Senator Pat Toomey is threatening to hold up our progress on the historic Music
Modernization Act.

What is the music modernization act?

It’s a bipartisan piece of legislation assembled through years of negotiation and compromise. It will:

• Make it easier to ensure that songwriters get their mechanical royalties when their work is streamed

• Eliminate loopholes that allow services like Sirius XM to play recordings from before 1972 without paying
performers, and other services to have

• Make it easier for producers and engineers to share in digital royalties

Why is Senator Toomey standing in the way of the bill?

The bill is opposed by Music Choice, and they convinced him to try and hold it up.

What the heck is “Music Choice”?

It’s the company behind those weird music-only channels on many cable TV systems. They’re based
in Pennsylvania.

What’s their issue?

Right now Music Choice benefits from a special carveout that allows them to have their royalties
calculated using a different standard than most other digital music services. They are opposing the
bill because they want to continue to pay less than their competitors.

Who owns Music Choice?

It’s a consortium owned by Comcast, Cox Communications, Charter Communications, Microsoft,


Motorola, and Sony. These are huge corporations; they can afford to pay artists and labels fairly.
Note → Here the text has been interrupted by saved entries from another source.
(** ** Attribute records *)

(** The two shapes of record [getattr] returns. *)
Lemma getattr_Ok_shape (repo : Repository) (path : string) (st : Stat) :
  getattr repo path = Ok st ->
  st = directory_template repo \/
  exists size mode,
    st = copy_stat (path_lstat repo) [(F_size, size); (F_mode, mode)].
Proof.
  unfold getattr.
  destruct (PyStr.startswith path "/."); [discriminate |].
  destruct (PyList.truthy (get_child_refs repo path)).
  { intros [= <-]. left. reflexivity. }
  destruct (get_parent_ref repo path) as [ref|]; [simpl | discriminate].
  destruct (get_reference_commit repo ref) as [c|]; [simpl | discriminate].
  destruct (commit_tree repo c) as [t|]; [simpl | discriminate].
  destruct (git_tree_find repo t _) as [e|]; [simpl | discriminate].
  destruct (Z.land (filemode e) S_IFDIR =? S_IFDIR).
  { intros [= <-]. left. reflexivity. }
  destruct (repo_getitem repo (oid e)) as [b|]; [simpl | discriminate].
  destruct (blob_data b) as [d|]; [simpl | discriminate].
  intros [= <-]. right. eauto.
Qed.

(** Whatever the path, the record [getattr] returns carries the device,
    link count, owner, group and timestamps of the repository's storage
    location. *)
Theorem getattr_inherits_repository_metadata
    (repo : Repository) (path : string) (st : Stat) :
  getattr repo path = Ok st ->
  st_dev st = st_dev (path_lstat repo) /\
  st_nlink st = st_nlink (path_lstat repo) /\
  st_uid st = st_uid (path_lstat repo) /\
  st_gid st = st_gid (path_lstat repo) /\
  st_atime st = st_atime (path_lstat repo) /\
  st_mtime st = st_mtime (path_lstat repo) /\
  st_ctime st = st_ctime (path_lstat repo).
Proof.
  intros H. apply getattr_Ok_shape in H as [-> | (size & mode & ->)];
    repeat split; reflexivity.
Qed.

Lemma getattr_inherits_repository_metadata_witness :
  exists st, getattr sample "/heads/main/README.md" = Ok st /\
    st_dev st = 1 /\ st_nlink st = 2 /\ st_uid st = 1000 /\
    st_gid st = 1000 /\ st_atime st = 0 /\ st_mtime st = 0 /\
    st_ctime st = 0.
Proof.
  eexists. split; [vm_compute; reflexivity |].
  apply (getattr_inherits_repository_metadata sample "/heads/main/README.md").
  vm_compute. reflexivity.
Defined.

(** A path that resolves to a directory entry is answered with the
    directory template: the size and the mode reported are those of the
    repository's storage location, not those of the entry. *)
Theorem getattr_snapshot_directory
    (repo : Repository) (path : string) (e : TreeEntry) :
  hidden path = false ->
  get_child_refs repo path = [] ->
  resolves repo path e ->
  entry_is_directory e = true ->
  getattr repo path = Ok (directory_template repo) /\
  st_size (directory_template repo) = st_size (path_lstat repo) /\
  st_mode (directory_template repo) =
    Z.land (st_mode (path_lstat repo)) (Z.lnot write_bits).
Proof.
  intros Hh Hnone Hres Hdir.
  rewrite (getattr_resolved repo path e Hh Hnone Hres), Hdir.
  repeat split; reflexivity.
Qed.

Lemma getattr_snapshot_directory_witness :
  getattr sample "/heads/main/src" = Ok (directory_template sample) /\
  st_size (directory_template sample) = 4096 /\
  st_mode (directory_template sample) = Z.land 0x41ed (Z.lnot write_bits).
Proof.
  apply (getattr_snapshot_directory sample "/heads/main/src"
           (mkEntry "src" 0x4000 4%N)); try reflexivity.
  exists "/heads/main", (Commit 2%N), sample_root.
  repeat split; vm_compute; reflexivity.
Defined.


(** ** Reading *)

(** What [read] returns for non-negative arguments. *)
Lemma read_take_drop (repo : Repository) (path : string) (e : TreeEntry)
    (data : list Byte.byte) (size offset : Z) :
  hidden path = false ->
  resolves repo path e ->
  to_object repo e = Ok (Blob data) ->
  0 <= size -> 0 <= offset ->
  read repo path size offset =
  Ok (take (Z.to_nat size) (drop (Z.to_nat offset) data)).
Proof.
  intros Hh Hres Hblob Hs Ho.
  rewrite (read_resolved repo path e data size offset Hh Hres Hblob).
  destruct (Z.eqb_spec offset 0) as [-> | Hne]; simpl.
  - destruct (Z.leb_spec (Z.of_nat (length data)) size).
    + rewrite take_ge by (rewrite length_drop; lia). reflexivity.
    + rewrite <- (slice_nonneg data 0 size) by lia. reflexivity.
  - rewrite slice_nonneg by lia. reflexivity.
Qed.

(** Two consecutive reads return, put together, what one read of the
    combined size returns. *)
Theorem read_consecutive (repo : Repository) (path : string) (e : TreeEntry)
    (data : list Byte.byte) (size1 size2 offset : Z) :
  hidden path = false ->
  resolves repo path e ->
  to_object repo e = Ok (Blob data) ->
  0 <= size1 -> 0 <= size2 -> 0 <= offset ->
  exists a b,
    read repo path size1 offset = Ok a /\
    read repo path size2 (offset + size1) = Ok b /\
    read repo path (size1 + size2) offset = Ok (a ++ b).
Proof.
  intros Hh Hres Hblob H1 H2 Ho.
  rewrite !(read_take_drop repo path e data) by (assumption || lia).
  do 2 eexists. split; [reflexivity |]. split; [reflexivity |].
  f_equal.
  replace (Z.to_nat (offset + size1))
    with (Z.to_nat offset + Z.to_nat size1)%nat by lia.
  replace (Z.to_nat (size1 + size2))
    with (Z.to_nat size1 + Z.to_nat size2)%nat by lia.
  rewrite <- drop_drop. symmetry. apply take_take_drop.
Qed.

Lemma read_consecutive_witness :
  exists a b,
    read sample "/heads/main/README.md" 4 0 = Ok a /\
    read sample "/heads/main/README.md" 6 (0 + 4) = Ok b /\
    read sample "/heads/main/README.md" (4 + 6) 0 = Ok (a ++ b).
Proof.
  apply (read_consecutive sample "/heads/main/README.md"
           (mkEntry "README.md" 0x81a4 3%N) readme 4 6 0);
    try reflexivity; try lia.
  exists "/heads/main", (Commit 2%N), sample_root.
  repeat split; vm_compute; reflexivity.
Defined.

(** [read] on a path that resolves to a directory raises
    [AttributeError]: a tree has no [data]. *)
Theorem read_directory (repo : Repository) (path : string) (e : TreeEntry)
    (es : list TreeEntry) (size offset : Z) :
  hidden path = false ->
  resolves repo path e ->
  to_object repo e = Ok (Tree es) ->
  read repo path size offset = Raise AttributeError.
Proof.
  unfold read, hidden. intros -> (ref & c & t & Href & Hc & Ht & He) Htree.
  rewrite Href. simpl. rewrite Hc. simpl. rewrite Ht. simpl.
  rewrite He. simpl. rewrite Htree. reflexivity.
Qed.

Lemma read_directory_witness :
  read sample "/heads/main/src" 10 0 = Raise AttributeError.
Proof.
  apply (read_directory sample "/heads/main/src" (mkEntry "src" 0x4000 4%N)
           [mkEntry "main.c" 0x81a4 5%N]); try reflexivity.
  exists "/heads/main", (Commit 2%N), sample_root.
  repeat split; vm_compute; reflexivity.
Defined.

(** ** Listings and lookups agree *)

Section ConsistencyFacts.

Variable repo : Repository.

(** The first piece of a split is a prefix of the string. *)
Lemma split_max_hd_prefix (s : string) (n : nat) (h : string)
    (t : list string) :
  PyStr.split_max PyStr.slash s (S n) = h :: t -> exists tail, s = h +:+ tail.
Proof.
  revert h t. induction s as [|a s IH]; intros h t; simpl.
  - intros [= <- _]. exists EmptyString. reflexivity.
  - destruct (Ascii.eqb a PyStr.slash).
    + intros [= <- _]. exists (String a s). reflexivity.
    + destruct (PyStr.split_max PyStr.slash s (S n)) as [|h' t'] eqn:Hs.
      * destruct (split_max_not_nil s (S n) Hs).
      * simpl. intros [= <- _]. destruct (IH h' t' eq_refl) as [tail ->].
        exists tail. reflexivity.
Qed.

(** A child [get_path_children] collects from a reference that the path
    meets at a segment boundary is the segment of that reference right
    after the path. *)
Lemma boundary_child_prefix (path r c : string) :
  In r (get_child_refs repo path) ->
  on_boundary path r = true ->
  (child_offset path < String.length r)%nat ->
  PyList.getitem
    (PyStr.split_max PyStr.slash (PyStr.from (child_offset path) r) 2) 1 = Ok c ->
  PyStr.startswith r (child_path path c) = true.
Proof.
  intros Hin Hb Hlen Hc. unfold on_boundary in Hb. cbv zeta in Hb.
  fold (child_offset path) in Hb.
  destruct (PyStr.from (child_offset path) r) as [|a rest] eqn:Hfrom.
  { apply from_empty_iff in Hfrom. lia. }
  apply andb_prop in Hb as [Ha _]. apply Ascii.eqb_eq in Ha. subst a.
  cbn [PyStr.split_max] in Hc. rewrite Ascii.eqb_refl in Hc.
  destruct (PyStr.split_max PyStr.slash rest 1) as [|h t] eqn:Hs.
  { destruct (split_max_not_nil rest 1 Hs). }
  rewrite getitem_1 in Hc. injection Hc as ->.
  destruct (split_max_hd_prefix rest 0 c t Hs) as [tail ->].
  apply get_child_refs_In in Hin as [_ Hpre].
  apply startswith_iff in Hpre as [u ->].
  unfold child_offset, child_path in *.
  destruct (String.eqb_spec path "/") as [-> | Hroot].
  - change (PyStr.from 0 ("/" +:+ u)) with ("/" +:+ u) in Hfrom.
    rewrite Hfrom. apply startswith_iff. exists tail. reflexivity.
  - rewrite from_app in Hfrom. subst u.
    apply startswith_iff. exists tail.
    change (String PyStr.slash (c +:+ tail)) with ("/" +:+ (c +:+ tail)).
    rewrite !append_assoc. reflexivity.
Qed.

End ConsistencyFacts.

(** Every name [get_path_children] lists for a path that meets the
    references under it at segment boundaries is itself answered by
    [getattr] as a directory, unless it is hidden. *)
Theorem namespace_children_are_directories
    (repo : Repository) (path c : string) (l : list string) :
  (forall r, In r (get_child_refs repo path) -> on_boundary path r = true) ->
  get_path_children repo path = Ok l ->
  In c l ->
  hidden (child_path path c) = false ->
  getattr repo (child_path path c) = Ok (directory_template repo).
Proof.
  intros Hb Hl Hc Hh.
  apply get_path_children_Ok in Hl as (bs & Hcomp & ->).
  apply list_elem_of_In, elem_of_elements, elem_of_list_to_set in Hc.
  apply list_elem_of_In in Hc.
  apply comprehension_Ok in Hcomp as (_ & _ & Hbwd).
  destruct (Hbwd c Hc) as (r & Hr & Hitem).
  apply filter_In in Hr as [Hr Hlen]. apply Nat.ltb_lt in Hlen.
  apply (getattr_child_refs repo (child_path path c) r Hh).
  apply get_child_refs_In. split.
  - apply get_child_refs_In in Hr. tauto.
  - exact (boundary_child_prefix repo path r c Hr (Hb r Hr) Hlen Hitem).
Qed.

Lemma namespace_children_are_directories_witness :
  getattr sample (child_path "/" "heads") = Ok (directory_template sample) /\
  getattr sample (child_path "/heads" "main") = Ok (directory_template sample).
Proof.
  split.
  - apply (namespace_children_are_directories sample "/" "heads"
             ["tags"; "heads"]).
    + vm_compute. intros r [<- | [<- | []]]; reflexivity.
    + vm_compute. reflexivity.
    + right. left. reflexivity.
    + reflexivity.
  - apply (namespace_children_are_directories sample "/heads" "main"
             ["main"]).
    + vm_compute. intros r [<- | []]; reflexivity.
    + vm_compute. reflexivity.
    + left. reflexivity.
    + reflexivity.
Defined.

Section SnapshotListing.

Variable repo : Repository.

Lemma has_sep_decompose (s : string) :
  has_sep s = true ->
  exists seg rest, s = seg +:+ String PyStr.slash rest /\ has_sep seg = false.
Proof.
  induction s as [|a s IH]; [discriminate |].
  simpl. destruct (Ascii.eqb a PyStr.slash) eqn:Ha; simpl.
  - intros _. apply Ascii.eqb_eq in Ha. subst a.
    exists EmptyString, s. split; reflexivity.
  - intros Hs. destruct (IH Hs) as (seg & rest & -> & Hseg).
    exists (String a seg), rest. split; [reflexivity |].
    simpl. rewrite Ha. exact Hseg.
Qed.

Lemma except_Ok {A} (m : Result A) (a : A) :
  except_type_key_error m = Ok a -> m = Ok a.
Proof. destruct m as [b | [[] | | | |]]; simpl; congruence. Qed.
Do artists even see any of the money?

Yes. Digital radio royalties under a statutory license are collected and distributed by Soundexchange,
and divided up with 50% to sound recording copyright owner, 45% to featured artists, and 5% to
backing musicians.

Who supports the bill?

Every major artist organization, every music industry trade group, including the American Association
of Independent Music, unions including AFM, SAG-AFTRA, and AFL-CIO, civil rights groups like the
NAACP!

Why can one senator hold it up when 70 senators have cosponsored?

Because of the limited amount of time for floor debate, uncontroversial bills can proceed through a
special hotline process. But one senator can place a “hold” on a bill and block consensus.